Comment by koeng

I work in DNA assembly and synthesis. Here is my take:

They don't use oligo pools - "This capacity may be adapted to use large oligo pools to substantially reduce the cost per construct45 but requires further engineering to account for the formation of the unintended Sidewinder heteroduplexes before assembly and the higher truncation rate of pooled oligos"

This absolutely destroys any unit economics when it comes to DNA synthesis. Oligo pool synthesis isn't 10x cheaper, it's 100x to 1000x cheaper than individual oligo synthesis.

So what they really have is a good way to do DNA assembly from synthesized oligos; fair. But we have that: GoldenGate can do 40 part assemblies, hell it can do 52 part assemblies, and you CAN use oligo pools - https://pmc.ncbi.nlm.nih.gov/articles/PMC10949349/ (there are a couple enzymatic properties which allow this, mainly that you can use full doublestranded DNA, which you can make with a PCR. Can't make these overhang guys with a PCR).

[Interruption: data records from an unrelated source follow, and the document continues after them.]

Definition unique_cron_skips_an_observed_occurrence_if_it_vanishes_after_due : test unit :=
  let is_action (a b : UniqueCronAction) :=
    match a, b with CronEnqueue, CronEnqueue | CronWait, CronWait | CronSkip, CronSkip => true | _, _ => false end in
  assert (is_action (unique_cron_action true false 2000 1000) CronWait) ;;;
  assert (is_action (unique_cron_action true true 2000 2000) CronSkip) ;;;
  assert (is_action (unique_cron_action false false 2000 1000) CronEnqueue) ;;;
  assert (is_action (unique_cron_action false true 2000 2000) CronSkip).

Definition enqueue_list_chunks_batches_by_one_hundred : test unit :=
  q <- random_string ;;
  envelopes <- map_each (fun _ => envelope_new q TestJob) (seq 0 (ENQUEUE_LIST_CHUNK_SIZE * 2 + 1)) ;;
  assert_eq ENQUEUE_LIST_CHUNK_SIZE 100%nat ;;;
  assert_eq (length <$> enqueue_list_chunks envelopes) [100; 100; 1]%nat.

Definition redis_failure_tolerance_controls_escalation : test unit :=
  let transient := @Err OxanaError unit (GenericError "transient") in
  let '(first, failures) := track_redis_result transient 2 0 in
  tracked <- ok first ;; assert_eq tracked None ;;;
  assert (negb (is_ok (track_redis_result transient 2 failures).1)).

Definition test_ping : test unit :=
  storage <- random_storage ;;
  await (ping storage now_ms now_secs) ;;;
  found <- await (processes_alive storage DEAD_PROCESS_THRESHOLD now_ms) ;;
  assert_eq (length found) 1%nat ;;;
  process <- unwrap (head found) ;;
  assert_eq (process_id process) (own_process_id storage) ;;;
  assert_eq (hostname process) (storage_hostname storage) ;;;
  assert_eq (pid process) (storage_pid storage) ;;;
  assert (bool_decide (now_secs - 3 < heartbeat_at process)%Z).

(** [assert_latency_micros_in_measurement_window], [assert_latency_ms_in_measurement_window], with
    no time between the readings. *)
Definition assert_latency_micros (storage : StorageInternal) (q : string) (at_micros : Z) : test unit :=
  latency <- await (latency_micros storage q now) ;; assert_eq latency (now - at_micros)%Z.
Definition assert_latency_ms (storage : StorageInternal) (q : string) (at_micros : Z) : test unit :=
  latency <- await (api_latency_ms (storage_handle storage) q now) ;; assert (Qeq_bool latency ((now - at_micros) # 1000)).

Definition test_latency : test unit :=
  storage <- random_storage ;;
  q <- random_string ;;
  e <- envelope_new q TestJob ;;
  let past := (now - 7777 * 1000)%Z in
  enqueue_job storage (with_times past past e) ;;;
  assert_latency_ms storage q past.

Definition test_latency_multiple_jobs : test unit :=
  storage <- random_storage ;;
  q <- random_string ;;
  latency <- await (api_latency_ms (storage_handle storage) q now) ;; assert (Qeq_bool latency 0) ;;;
  latency <- await (latency_micros storage q now) ;; assert_eq latency 0%Z ;;;
  e <- envelope_new q TestJob ;;
  let past := (now - 7777 * 1000)%Z in
  enqueue_job storage (with_times past past e) ;;;
  assert_latency_ms storage q past ;;;
  assert_latency_micros storage q past ;;;
  e2 <- envelope_new q TestJob ;;
  let past2 := (now - 5000 * 1000)%Z in
  enqueue_job storage (with_times past2 past2 e2) ;;;
  assert_latency_ms storage q past ;;;
  assert_latency_micros storage q past.

Definition sweep (storage : StorageInternal) : rprog nat := cleanup storage 10 now_secs.

Definition test_cleanup : test unit :=
  storage <- random_storage ;;
  q <- random_string ;;
  let old := ((now_secs - JOB_EXPIRE_TIME - 1) * 1000000)%Z in
  e1 <- envelope_new q TestJob ;; let expired1 := with_times old old e1 in
  e2 <- envelope_new q TestJob ;; let expired2 := with_times old 0 e2 in
  active <- envelope_new q TestJob ;;
  for_each [expired1; expired2; active] (enqueue_job storage) ;;;
  for_each [expired1; expired2; active] (fun e => assert_exists storage e true) ;;;
  assert_count (sweep storage) 2 ;;;
  assert_exists storage expired1 false ;;;
  assert_exists storage expired2 false ;;;
  assert_exists storage active true.
Definition metrics_snapshot (minutes : nat) (series : list JobMetricsPoint) (workers : list WorkerMetricsSummary)
    : JobMetricsSnapshot :=
  {| snap_starts_at := 0; snap_ends_at := 0; snap_minutes := minutes; snap_totals := empty_totals; snap_series := series;
     snap_workers := workers |}.
Definition metrics_template_of (m : JobMetricsSnapshot) (sort dir : string) : MetricsTemplate :=
  {| mx_base_path := "/admin"; mx_active_tab := "/metrics"; mx_metrics := m; mx_table_workers := []; mx_sort := sort;
     mx_dir := dir |}.
Definition metrics_template (sort dir : string) : MetricsTemplate := metrics_template_of (metrics_snapshot 120 [] []) sort dir.

Definition metric_point (idx : nat) (processed successful_executions failed_executions_without_panics panicked_executions
    execution_ms : Z) : JobMetricsPoint :=
  let failed_executions := u64_sat_add failed_executions_without_panics panicked_executions in
  {| mp_timestamp := 60 + Z.of_nat idx * 60;
     mp_counts := {| mt_processed := processed; mt_succeeded := u64_sat_sub processed failed_executions;
                     mt_failed := failed_executions; mt_panicked := panicked_executions;
                     mt_successful_executions := successful_executions; mt_failed_executions := failed_executions;
                     mt_panicked_executions := panicked_executions; mt_execution_ms := execution_ms |} |}.

Definition metrics_chart_bucket_policy_matches_selected_windows : test unit :=
  for_each [(60, 1); (120, 1); (240, 5); (480, 5); (1440, 15)]%nat (fun c =>
    assert_eq (metrics_chart_bucket_minutes c.1) c.2).

Definition metrics_sort_href_preserves_chart_window_and_defaults_descending : test unit :=
  assert_eq (metrics_sort_href (metrics_template "" "desc") "processed") "/admin/metrics?sort=processed&dir=desc&minutes=120".

Definition metrics_sort_href_toggles_current_column : test unit :=
  assert_eq (metrics_sort_href (metrics_template "processed" "desc") "processed")
    "/admin/metrics?sort=processed&dir=asc&minutes=120".

Definition metrics_default_sort_shows_total_time_indicator : test unit :=
  let template := metrics_template "" "desc" in
  assert_eq (metrics_sort_arrow template "total_time") " ▼" ;;;
  assert_eq (metrics_sort_href template "total_time") "/admin/metrics?sort=total_time&dir=asc&minutes=120".

(** Floats are printed exactly; [payload[series][i][field]]. *)
Definition exact (q : Q) : Number := NumInt (Qnum (Qred q)).
Definition series_field (payload : Value) (i : nat) (field : string) : test Value :=
  series <- unwrap (value_get "series" payload) ;;
  worker <- unwrap (match series with VArray l => l !! i | _ => None end) ;;
  unwrap (value_get field worker).

Definition timed_worker (worker : string) (execution_ms : Z) : WorkerMetricsSummary :=
  let w := worker_metrics worker 0 0 0 execution_ms 1 in
  {| ws_worker := worker; ws_totals := ws_totals w; ws_series := [metric_point 0 1 1 0 0 execution_ms] |}.

Definition metrics_chart_data_uses_snapshot_worker_order : test unit :=
  let template :=
    {| mx_base_path := "/admin"; mx_active_tab := "/metrics";
       mx_metrics := metrics_snapshot 120 [{| mp_timestamp := 60; mp_counts := empty_totals |}]
                       [timed_worker "ChartFirst" 100; timed_worker "ChartSecond" 200];
       mx_table_workers := [timed_worker "TableFirst" 300; timed_worker "TableSecond" 400];
       mx_sort := "processed"; mx_dir := "desc" |} in
  let payload := execution_chart_data exact template in
  first <- series_field payload 0 "fullLabel" ;; assert_eq first (VStr "ChartFirst") ;;;
  second <- series_field payload 1 "fullLabel" ;; assert_eq second (VStr "ChartSecond").

Definition metrics_chart_data_downsamples_four_hour_window_to_five_minute_buckets : test unit :=
  let series := (fun idx => let value := Z.of_nat idx + 1 in metric_point idx value 1 0 0 (value * 1000)) <$> seq 0 10 in
  let worker := {| ws_worker := "Worker"; ws_totals := empty_totals; ws_series := series |} in
  let template := metrics_template_of (metrics_snapshot 240 series [worker]) "processed" "desc" in
  for_each [execution_chart_data exact template; processed_chart_data exact template] (fun payload =>
    assert_eq (value_get "timestamps" payload) (Some (VArray [num 60; num 360])) ;;;
    data <- series_field payload 0 "data" ;; assert_eq data (VArray [num 15; num 40])).

Definition metric_detail_template (minutes : nat) (series : list JobMetricsPoint) : MetricDetailTemplate :=
  {| mdt_base_path := "/admin"; mdt_active_tab := "/metrics";
     mdt_metrics := {| det_worker := "Worker"; det_starts_at := 0; det_ends_at := 0; det_minutes := minutes;
                       det_totals := empty_totals; det_series := series; det_histogram := [] |} |}.

Definition metric_detail_chart_data_downsamples_24_hour_window_to_fifteen_minute_buckets : test unit :=
  let template := metric_detail_template 1440
    ((fun idx => if (idx <? 15)%nat then metric_point idx 1 1 0 0 100 else metric_point idx 2 2 0 0 600) <$> seq 0 30) in
  assert_eq (detail_average_chart_data exact template) (VArray [VArray [num 60; num 960]; VArray [num 100; num 300]]) ;;;
  assert_eq (detail_total_chart_data template)
    (VArray [VArray [num 60; num 960]; VArray [num 15; num 30]; VArray [num 0; num 0]; VArray [num 0; num 0]]).

Definition card_envelope : JobEnvelope :=
  {| id := "job-1"; queue := "default"; job := {| name := "crate::ImportGame"; Envelope.args := VObject [] |};
     meta := {| meta_id := "job-1"; on_demand := None; retries := 0; unique := false; on_conflict := None;
                created_at := 1000000; scheduled_at := 1000000; started_at := None; state := None; resurrect := true;
                error := None; throttle_cost := None |} |}.

Definition pagination_normalizes_zero_and_does_not_infer_next_page_from_total : test unit :=
  assert_eq (opt_offset (list_opts 0), opt_count (list_opts 0)) (0, 51) ;;;
  assert_eq (opt_offset (list_opts 2)) 50 ;;;
  let page := new_page 0 100 [card_envelope] in
  assert_eq (jp_number page) 1 ;;;
  assert_eq (range_start page, range_end page) (1, 1) ;;;
  assert (negb (jp_has_next page)) ;;;
  assert_eq (range_end (new_page 2 50 [card_envelope])) 50.

(** [pagination.rs]. *)
Definition page_number_tracks_last_available_page_after_deletion : test unit :=
  for_each [(3, 101, 3); (3, 100, 2); (3, 0, 1); (0, 100, 1)] (fun c =>
    let '(page, total, expected) := c in assert_eq (clamp_number page total) expected).

(** ** Filters ([filters.rs]) *)

Definition fields (l : list (string * Value)) : Value := VObject l.
Definition view_is (v : option ProgressView) (summary percent note eta : string) : bool :=
  match v with
  | Some v => bool_decide ([pv_summary v; pv_percent v; pv_note v; pv_eta v] = [summary; percent; note; eta])
  | None => false
  end.

Definition progress_view_formats_object_and_tuple_states_identically : test unit :=
  for_each [fields [("cursor", num 1250); ("total", num 5000); ("note", VStr "Importing")];
            VArray [num 1250; num 5000; VStr "Importing"]] (fun state =>
    assert (view_is (progress_view state (Some 1000000) 11000000) "1,250 / 5,000 (25%)" "25" "Importing" "30.0s")).

Definition progress_view_clamps_percent_and_preserves_unknown_eta : test unit :=
  assert (view_is (progress_view (VArray [num (-1); num 10]) None 0) "0 / 10 (0%)" "0" "" em_dash) ;;;
  assert (view_is (progress_view (VArray [num 15; num 10]) (Some 1000000) 11000000) "15 / 10 (100%)" "100" "" "0.0s").

Definition pills (v : Value) : list (string * string) := (fun p => (pill_key p, pill_value p)) <$> simple_args_for v.

Definition simple_args_include_top_level_scalar_values : test unit :=
  assert_eq (pills (fields [("game_id", num 12345); ("league", VStr "nba"); ("dry_run", VBool true); ("missing", VNull)]))
    [("game_id", "12345"); ("league", "nba"); ("dry_run", "true"); ("missing", "null")].

Definition simple_args_include_scalar_values_from_mixed_args : test unit :=
  assert_eq (pills (fields [("game_id", num 12345); ("metadata", fields [("season", num 2026)])])) [("game_id", "12345")].

Definition simple_args_require_an_object : test unit :=
  assert_eq (pills (num 12345)) [] ;;; assert_eq (pills (VArray [VStr "game_id"; num 12345])) [].

Definition args_json_only_shows_when_pills_do_not_cover_everything : test unit :=
  assert (negb (should_show_args_json (fields []))) ;;;
  assert (negb (should_show_args_json (fields [("game_id", num 12345); ("dry_run", VBool false)]))) ;;;
  assert (should_show_args_json (fields [("game_id", num 12345); ("metadata", fields [("season", num 2026)])])) ;;;
  assert (should_show_args_json (num 12345)).

Definition parts_are (v : Value) (c t : Z) (n : option string) : test unit :=
  p <- unwrap (progress_parts v) ;; assert_eq (cursor p, total p, note p) (c, t, n).

Definition progress_parts_recognizes_update_progress_state : test unit :=
  parts_are (fields [("cursor", num 25); ("total", num 100); ("note", VStr "importing users")]) 25 100 (Some "importing users") ;;;
  parts_are (num 42) (cursor (progress_of_cursor 42)) (total (progress_of_cursor 42)) (note (progress_of_cursor 42)) ;;;
  parts_are (VArray [num 25; num 100]) 25 100 None.

Definition should_show_progress (v : Value) : bool := bool_decide (is_Some (progress_view v None 0)).

Definition progress_display_requires_total : test unit :=
  assert (negb (should_show_progress (num 42))) ;;;
  assert (negb (should_show_progress (fields [("cursor", num 42); ("total", num 0)]))) ;;;
  assert (should_show_progress (VArray [num 1; num 100])) ;;;
  assert (should_show_progress (fields [("cursor", num 42); ("total", num 100)])).

Definition eta_of (v : Value) (started : option Z) (at_micros : Z) : option Q :=
  p ← progress_parts v; progress_eta_s p started at_micros.
Definition eta_is (v : Value) (started : option Z) (at_micros : Z) (expected : Q) : test unit :=
  e <- unwrap (eta_of v started at_micros) ;; assert_close e expected.

Definition progress_eta_uses_started_time_and_progress_rate : test unit :=
  eta_is (fields [("cursor", num 25); ("total", num 100)]) (Some 9000000) 19000000 30.

Definition progress_eta_ignores_time_spent_waiting_in_queue : test unit :=
  eta_is (fields [("cursor", num 25); ("total", num 100)]) (Some 43201000000) 43211000000 30.

Definition progress_eta_is_unknown_without_rate : test unit :=
  assert_none (eta_of (fields [("cursor", num 0); ("total", num 100)]) (Some 1000000) 11000000) ;;;
  assert_none (eta_of (VArray [num 25; num 100]) None 11000000).

Definition progress_eta_is_zero_when_complete : test unit :=
  eta_is (VArray [num 100; num 100]) (Some 1000000) 11000000 0 ;;;
  eta_is (VArray [num 125; num 100]) (Some 1000000) 11000000 0.

Lemma web_tests_pass : Forall (fun t => passes t = true)
  [queues_default_sort_is_enqueued_descending;
   explicit_queue_sort_without_direction_remains_ascending;
   dynamic_parent_queue_detail_redirect_only_applies_to_parent;
   queue_detail_queue_stats_uses_live_enqueued_for_static_queue;
   queue_detail_queue_stats_uses_live_enqueued_for_dynamic_child_queue;
   raw_queue_from_catalog_preserves_dynamic_concurrency_mode;
   dynamic_child_queue_inherits_base_runtime_override;
   dynamic_child_queue_override_wins_over_base_runtime_override;
   dynamic_base_queue_reports_runtime_concurrency_override;
   dynamic_child_queue_treats_inherited_base_concurrency_as_default;
   dynamic_child_queue_reports_direct_override_defaulting_to_base_concurrency;
   eta_sort_ascending_places_unknown_last;
   eta_sort_descending_places_unknown_first;
   state_sort_uses_runtime_queue_config;
   worker_metrics_sort_defaults_to_descending_metric_values;
   worker_metrics_sort_uses_average_execution_time;
   cron_form_rejects_unknown_jobs;
   cron_form_builds_immediate_envelope;
   cron_enqueue_redirects_to_cron_notice;
   on_demand_form_rejects_dynamic_or_unknown_queues;
   on_demand_form_rejects_unknown_jobs;
   on_demand_form_builds_typed_envelope;
   on_demand_queue_views_preselect_on_demand_queue;
   on_demand_queue_views_preselect_default_when_on_demand_is_missing;
   on_demand_queue_views_preselect_main_when_default_is_missing;
   on_demand_queue_views_do_not_preselect_other_queues;
   delete_job_returns_to_source_page;
   queue_sort_href_preserves_chart_window;
   queue_length_chart_data_json_uses_window_when_no_queues_exist;
   queue_length_chart_data_json_serializes_queue_series;
   metrics_chart_bucket_policy_matches_selected_windows;
   metrics_sort_href_preserves_chart_window_and_defaults_descending;
   metrics_sort_href_toggles_current_column;
   metrics_default_sort_shows_total_time_indicator;
   metrics_chart_data_uses_snapshot_worker_order;
   metrics_chart_data_downsamples_four_hour_window_to_five_minute_buckets;
   metric_detail_chart_data_downsamples_24_hour_window_to_fifteen_minute_buckets;
   pagination_normalizes_zero_and_does_not_infer_next_page_from_total;
   page_number_tracks_last_available_page_after_deletion;
   progress_view_formats_object_and_tuple_states_identically;
   progress_view_clamps_percent_and_preserves_unknown_eta;
   simple_args_include_top_level_scalar_values;
   simple_args_include_scalar_values_from_mixed_args;
   simple_args_require_an_object;
   args_json_only_shows_when_pills_do_not_cover_everything;
   progress_parts_recognizes_update_progress_state;
   progress_display_requires_total;
   progress_eta_uses_started_time_and_progress_rate;
   progress_eta_ignores_time_spent_waiting_in_queue;
   progress_eta_is_unknown_without_rate;
   progress_eta_is_zero_when_complete].
Proof. all_pass. Qed.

We've even found that with some GoldenGate enzymes, the biology somehow breaks the current models of the physics of ligation by being so efficient - https://www.biorxiv.org/content/10.64898/2026.01.31.702778v1

Their gels do look really good, I'll admit. I can imagine circumstances (exception cases) where this would be better. But not only is this kind of thing for 99% of cases has already been available for many years while being orders of magnitude cheaper (plural).